- Work to be completed
In the listing below, find the line holding "(** ** The file system and [std::fstream] *)" and the line holding "if s_fail s then s". Write out those two lines and all lines between, exactly, and nothing more.

- Records shown
(* ===== verification/DbFile.v ===== *)
(** The database file (src/src/storage/DatabaseFile.cpp): a [std::fstream] over
    one file, with the size the object believes it has.

    The file system is a map from paths to bytes and a set of paths it refuses
    to open; a stream has one position for reading and writing, as
    [std::basic_filebuf] has, and the two error bits the code looks at.  Reads
    and writes of an open file do not fail for reasons of the device, and what a
    stream has written is visible to it at once; nothing is said about what a
    crash would leave on disk.  [readPage] and [writePage] are in Pages.v. *)
From stdpp Require Import base strings list gmap sets.
From Stdlib Require Import ZArith Lia.
From S2P Require Import Prelude Buffers.

(** ** The file system and [std::fstream] *)

(** [fs_what] is the text of the [filesystem_error] the system raises. *)
Record FileSystem : Type := mkFileSystem {
  fs_files : gmap string (list Z); fs_denied : gset string; fs_what : string }.

(** [s_file] is the path of the open file; [s_fail] is [fail()], [s_eof] is
    [eof()]. *)
Record fstream : Type := mkStream {
  s_file : option string; s_pos : Z; s_fail : bool; s_eof : bool }.
Definition fstream_closed : fstream := mkStream None 0 false false.
Definition stream_good (s : fstream) : bool := negb (s_fail s) && negb (s_eof s).

(** [seekg] forgets the end of the file, but does not move a stream that has
    failed; a negative offset fails it.  [seekp] moves the same position. *)
Definition stream_seekg (off : Z) (s : fstream) : fstream :=
  if s_fail s then mkStream (s_file s) (s_pos s) true false
  else if off <? 0 then mkStream (s_file s) (s_pos s) true false
  else mkStream (s_file s) off false false.
Definition stream_seekp (off : Z) (s : fstream) : fstream :=
  if s_fail s then s
  else if off <? 0 then mkStream (s_file s) (s_pos s) true (s_eof s)
  else mkStream (s_file s) off false (s_eof s).

(** The bytes of a file after [bs] was written at [pos]; a gap reads as zeros. *)
Definition file_write (pos : Z) (bs c : list Z) : list Z :=
  if zlen bs =? 0 then c
  else ztake pos c ++ zeros (Z.to_nat (pos - zlen c)) ++ bs ++ zdrop (pos + zlen bs) c.
Definition file_resize (n : Z) (c : list Z) : list Z :=
  ztake n c ++ zeros (Z.to_nat (n - zlen c)).

(** ** DatabaseFile *)
Record DatabaseFile : Type := mkDatabaseFile {
  df_fs : FileSystem; df_path : string; df_stream : fstream; df_size : Z }.
Definition DatabaseFile_make (fs : FileSystem) : DatabaseFile :=
  mkDatabaseFile fs EmptyString fstream_closed 0.

Definition df_isOpen (d : DatabaseFile) : bool := bool_decide (is_Some (s_file (df_stream d))).
Definition df_fileSize (d : DatabaseFile) : Z := df_size d.
(** The bytes of the file the stream has open. *)
Definition df_bytes (d : DatabaseFile) : list Z :=
  match s_file (df_stream d) with
  | Some p => default [] (fs_files (df_fs d) !! p)
  | None => []
  end.

Definition set_stream (s : fstream) (d : DatabaseFile) : DatabaseFile :=
  mkDatabaseFile (df_fs d) (df_path d) s (df_size d).
Definition set_dfsize (n : Z) (d : DatabaseFile) : DatabaseFile :=
  mkDatabaseFile (df_fs d) (df_path d) (df_stream d) n.
Definition set_bytes (p : string) (c : list Z) (d : DatabaseFile) : DatabaseFile :=
  mkDatabaseFile (mkFileSystem (<[p := c]> (fs_files (df_fs d))) (fs_denied (df_fs d)) (fs_what (df_fs d)))
    (df_path d) (df_stream d) (df_size d).

(** [stream_.open(path, binary | in | out)]: a success clears the error bits, a
    failure sets one. *)
Definition stream_open (path : string) (d : DatabaseFile) : DatabaseFile :=
  set_stream
    (if bool_decide (path ∈ fs_denied (df_fs d)) then mkStream None (s_pos (df_stream d)) true (s_eof (df_stream d))
     else match fs_files (df_fs d) !! path with
          | Some _ => mkStream (Some path) 0 false false
          | None => mkStream None (s_pos (df_stream d)) true (s_eof (df_stream d))
          end) d.
(** The same with [trunc], which creates the file. *)
Definition stream_create (path : string) (d : DatabaseFile) : DatabaseFile :=
  if bool_decide (path ∈ fs_denied (df_fs d))
  then set_stream (mkStream None (s_pos (df_stream d)) true (s_eof (df_stream d))) d
  else set_stream (mkStream (Some path) 0 false false) (set_bytes path [] d).
Definition stream_close (d : DatabaseFile) : DatabaseFile :=
  set_stream (mkStream None (s_pos (df_stream d)) (s_fail (df_stream d)) (s_eof (df_stream d))) d.

Definition DatabaseFile_open (path : string) (create : bool) : M DatabaseFile unit := λ d,
  if df_isOpen d then (ioError ("File already open: " +:+ df_path d), d)
  else
    let d := mkDatabaseFile (df_fs d) path (df_stream d) (df_size d) in
    let fileExists := bool_decide (is_Some (fs_files (df_fs d) !! path)) in
    if create && negb fileExists then
      let d := stream_create path d in
      if df_isOpen d then (Ok tt, set_dfsize 0 d)
      else (ioError ("Failed to create file: " +:+ path), d)
    else
      let d := stream_open path d in
      if df_isOpen d then (Ok tt, set_dfsize (zlen (df_bytes d)) d)
      else (ioError ("Failed to open file: " +:+ path), d).

Definition DatabaseFile_close : M DatabaseFile unit := λ d,
  if df_isOpen d then
    let d := stream_close d in
    (Ok tt, mkDatabaseFile (df_fs d) EmptyString (df_stream d) 0)
  else (Ok tt, d).

(** The constructor ignores the status of [open]; the destructor closes. *)
Definition DatabaseFile_construct (path : string) (create : bool) (fs : FileSystem) : DatabaseFile :=
  (DatabaseFile_open path create (DatabaseFile_make fs)).2.
Definition DatabaseFile_destroy (d : DatabaseFile) : FileSystem :=
  df_fs (if df_isOpen d then (DatabaseFile_close d).2 else d).

Definition DatabaseFile_flush : M DatabaseFile unit := λ d,
  if negb (df_isOpen d) then (ioError "File not open", d)
  else if s_fail (df_stream d) then (ioError "Failed to flush file", d)
  else (Ok tt, d).
Definition DatabaseFile_sync : M DatabaseFile unit := DatabaseFile_flush.

(** The position is converted to the signed [streamoff]. *)
Definition DatabaseFile_seek (position : Z) : M DatabaseFile unit := λ d,
  if negb (df_isOpen d) then (ioError "File not open", d)
  else
    let s := stream_seekp (sgn 64 position) (stream_seekg (sgn 64 position) (df_stream d)) in
    (if s_fail s then ioError "Failed to seek in file" else Ok tt, set_stream s d).

(** [readBytes(buffer, count)]: the bytes stored at the start of [buffer], fewer
    than [count] when the file ends; the end of the file is not an error. *)
Definition DatabaseFile_readBytes (count : Z) : M DatabaseFile (list Z) := λ d,
  if negb (df_isOpen d) then (ioError "File not open", d)
  else
    let s := df_stream d in
    if stream_good s then
      let got := ztake count (zdrop (s_pos s) (df_bytes d)) in
      let short := zlen got <? count in
      (Ok got, set_stream (mkStream (s_file s) (s_pos s + zlen got) short short) d)
    else
      let d := set_stream (mkStream (s_file s) (s_pos s) true (s_eof s)) d in
      if negb (s_eof s) then (ioError "Failed to read from file", d) else (Ok [], d).

Definition DatabaseFile_writeBytes (bs : list Z) : M DatabaseFile unit := λ d,
  match s_file (df_stream d) with
  | None => (ioError "File not open", d)
  | Some p =>
      let s := df_stream d in
      if stream_good s then
        let pos := s_pos s + zlen bs in
        let d := set_bytes p (file_write (s_pos s) bs (df_bytes d)) d in
        let d := set_stream (mkStream (Some p) pos false false) d in
        (Ok tt, if df_size d <? pos then set_dfsize pos d else d)
      else (ioError "Failed to write to file", set_stream (mkStream (Some p) (s_pos s) true (s_eof s)) d)
  end.

Definition DatabaseFile_resize (newSize : Z) : M DatabaseFile unit := λ d,
  if negb (df_isOpen d) then (ioError "File not open", d)
  else
    let d := stream_close d in
    match fs_files (df_fs d) !! df_path d with
    | Some c =>
        if bool_decide (df_path d ∈ fs_denied (df_fs d))
        then (ioError ("Failed to resize file: " +:+ fs_what (df_fs d)), stream_open (df_path d) d)
        else
          let d := set_dfsize newSize (set_bytes (df_path d) (file_resize newSize c) d) in
          let d := stream_open (df_path d) d in
          if df_isOpen d then (Ok tt, d) else (ioError "Failed to reopen file after resize", d)
    | None => (ioError ("Failed to resize file: " +:+ fs_what (df_fs d)), stream_open (df_path d) d)
    end.

(** ** An open file *)

(** [opened d p c]: the stream is in working order over the file [p], which
    holds [c], and the size the object keeps is the size of the file. *)
Record opened (d : DatabaseFile) (p : string) (c : list Z) : Prop := {
  op_file : s_file (df_stream d) = Some p;
  op_path : df_path d = p;
  op_good : stream_good (df_stream d) = true;
  op_bytes : fs_files (df_fs d) !! p = Some c;
  op_allowed : p ∉ fs_denied (df_fs d);
  op_size : df_size d = zlen c
}.

Lemma opened_bytes d p c : opened d p c → df_bytes d = c ∧ df_isOpen d = true.
Proof.
  intros H. unfold df_bytes, df_isOpen. rewrite (op_file _ _ _ H), (op_bytes _ _ _ H).
  split; [done|]. apply bool_decide_eq_true. eauto.
Qed.

Lemma zlen_file_write pos bs c : 0 <= pos → 0 < zlen bs →
  zlen (file_write pos bs c) = Z.max (zlen c) (pos + zlen bs).
Proof.
  intros Hp Hb. unfold file_write. destruct (Z.eqb_spec (zlen bs) 0); [lia|].
  unfold zlen, ztake, zdrop, zeros in *.
  rewrite !length_app, length_take, length_replicate, length_drop. lia.
Qed.

Lemma file_write_end bs c : file_write (zlen c) bs c = c ++ bs.
Proof.
  unfold file_write. destruct (Z.eqb_spec (zlen bs) 0) as [E|E].
  { destruct bs; [by rewrite app_nil_r|]. unfold zlen in E. cbn in E. lia. }
  rewrite Z.sub_diag. cbn [Z.to_nat zeros replicate app]. unfold ztake, zdrop.
  rewrite take_ge by (unfold zlen; lia). rewrite (drop_ge c) by (unfold zlen; lia).
  by rewrite app_nil_r.
Qed.

Lemma sgn64_small x : 0 <= x < 2 ^ 63 → sgn 64 x = x.
Proof. intros. unfold sgn. rewrite (proj2 (Z.ltb_lt _ _)); [done|]. lia. Qed.

Lemma good_flags s : stream_good s = true → s_fail s = false ∧ s_eof s = false.
Proof. unfold stream_good. destruct (s_fail s), (s_eof s); done. Qed.

Lemma seek_opened d p c pos : opened d p c → 0 <= pos < 2 ^ 63 →
  ∃ d', DatabaseFile_seek pos d = (Ok tt, d') ∧ opened d' p c ∧ s_pos (df_stream d') = pos ∧
    df_fs d' = df_fs d.
Proof.
  intros H Hp. destruct (opened_bytes d p c H) as [_ Ho]. destruct (good_flags _ (op_good _ _ _ H)) as [Hf He].
  unfold DatabaseFile_seek. rewrite Ho, sgn64_small by done. cbn [negb].
  unfold stream_seekp, stream_seekg. rewrite Hf. rewrite (proj2 (Z.ltb_ge pos 0)) by lia. cbn.
  eexists. split; [done|]. split; [|done]. destruct H. by split.
Qed.

(** Reading inside the file is exact and leaves the stream in order. *)
Lemma read_opened d p pre bs post : opened d p (pre ++ bs ++ post) → s_pos (df_stream d) = zlen pre →
  ∃ d', DatabaseFile_readBytes (zlen bs) d = (Ok bs, d') ∧ opened d' p (pre ++ bs ++ post) ∧
    s_pos (df_stream d') = zlen pre + zlen bs ∧ df_fs d' = df_fs d.
Proof.
  intros H Hp. destruct (opened_bytes d p _ H) as [Hb Ho].
  unfold DatabaseFile_readBytes. rewrite Ho, (op_good _ _ _ H), Hb, Hp. cbn [negb].
  assert (Hg : ztake (zlen bs) (zdrop (zlen pre) (pre ++ bs ++ post)) = bs).
  { unfold ztake, zdrop, zlen. rewrite !Nat2Z.id, drop_app_length, take_app_length. done. }
  rewrite Hg, Z.ltb_irrefl. eexists. split; [done|]. split; [|done]. destruct H. by split.
Qed.

(** A read that meets the end of the file reports success and fails the stream. *)
Lemma read_short d p c n : opened d p c → s_pos (df_stream d) + n > zlen c → 0 <= s_pos (df_stream d) → 0 < n →
  ∃ d', DatabaseFile_readBytes n d = (Ok (zdrop (s_pos (df_stream d)) c), d') ∧
    df_isOpen d' = true ∧ s_fail (df_stream d') = true ∧ s_eof (df_stream d') = true ∧
    df_bytes d' = c ∧ df_fs d' = df_fs d ∧ df_size d' = df_size d.
Proof.
  intros H Hn Hp Hn0. destruct (opened_bytes d p _ H) as [Hb Ho].
  unfold DatabaseFile_readBytes. rewrite Ho, (op_good _ _ _ H), Hb. cbn [negb].
  assert (Hg : ztake n (zdrop (s_pos (df_stream d)) c) = zdrop (s_pos (df_stream d)) c).
  { unfold ztake, zdrop, zlen in *. apply take_ge. rewrite length_drop. lia. }
  rewrite Hg.
  assert (Hs : (zlen (zdrop (s_pos (df_stream d)) c) <? n) = true).
  { apply Z.ltb_lt. unfold zdrop, zlen in *. rewrite length_drop. lia. }
  rewrite Hs. eexists. split; [done|]. cbn. rewrite (op_file _ _ _ H).
  repeat split. unfold df_bytes. cbn. by rewrite (op_bytes _ _ _ H).
Qed.

(** Nothing works on a stream that has failed. *)
Lemma failed_stream d : df_isOpen d = true → s_fail (df_stream d) = true →
  (∀ pos, ∃ d', DatabaseFile_seek pos d = (ioError "Failed to seek in file", d') ∧ df_isOpen d' = true ∧
     s_fail (df_stream d') = true ∧ df_bytes d' = df_bytes d) ∧
  DatabaseFile_flush d = (ioError "Failed to flush file", d).
Proof.
  intros Ho Hf. unfold DatabaseFile_seek, DatabaseFile_flush. rewrite Ho, Hf. cbn [negb]. split; [|done].
  intros pos. unfold stream_seekg. rewrite Hf. unfold stream_seekp. cbn [s_fail].
  eexists. split; [done|]. by cbn.
Qed.

Lemma write_opened d p c bs : opened d p c → 0 <= s_pos (df_stream d) <= zlen c →
  ∃ d', DatabaseFile_writeBytes bs d = (Ok tt, d') ∧ opened d' p (file_write (s_pos (df_stream d)) bs c) ∧
    s_pos (df_stream d') = s_pos (df_stream d) + zlen bs.
Proof.
  intros H Hp. destruct (opened_bytes d p _ H) as [Hb Ho]. pose proof (zlen_nonneg bs).
  unfold DatabaseFile_writeBytes. rewrite (op_file _ _ _ H), (op_good _ _ _ H), Hb.
  cbn [df_size set_stream set_bytes].
  assert (Hl : zlen (file_write (s_pos (df_stream d)) bs c) = Z.max (zlen c) (s_pos (df_stream d) + zlen bs)).
  { destruct (decide (zlen bs = 0)) as [E|E]; [|apply zlen_file_write; lia].
    unfold file_write. rewrite E. cbn. lia. }
  rewrite (op_size _ _ _ H). destruct H as [H1 H2 H3 H4 H5 H6].
  destruct (Z.ltb_spec (zlen c) (s_pos (df_stream d) + zlen bs)); eexists; (split; [done|]); split; try done;
    split; cbn; try done; try apply lookup_insert_eq; rewrite ?H6; lia.
Qed.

- Answer to the exercise
(** ** The file system and [std::fstream] *)

(** [fs_what] is the text of the [filesystem_error] the system raises. *)
Record FileSystem : Type := mkFileSystem {
  fs_files : gmap string (list Z); fs_denied : gset string; fs_what : string }.

(** [s_file] is the path of the open file; [s_fail] is [fail()], [s_eof] is
    [eof()]. *)
Record fstream : Type := mkStream {
  s_file : option string; s_pos : Z; s_fail : bool; s_eof : bool }.
Definition fstream_closed : fstream := mkStream None 0 false false.
Definition stream_good (s : fstream) : bool := negb (s_fail s) && negb (s_eof s).

(** [seekg] forgets the end of the file, but does not move a stream that has
    failed; a negative offset fails it.  [seekp] moves the same position. *)
Definition stream_seekg (off : Z) (s : fstream) : fstream :=
  if s_fail s then mkStream (s_file s) (s_pos s) true false
  else if off <? 0 then mkStream (s_file s) (s_pos s) true false
  else mkStream (s_file s) off false false.
Definition stream_seekp (off : Z) (s : fstream) : fstream :=
  if s_fail s then s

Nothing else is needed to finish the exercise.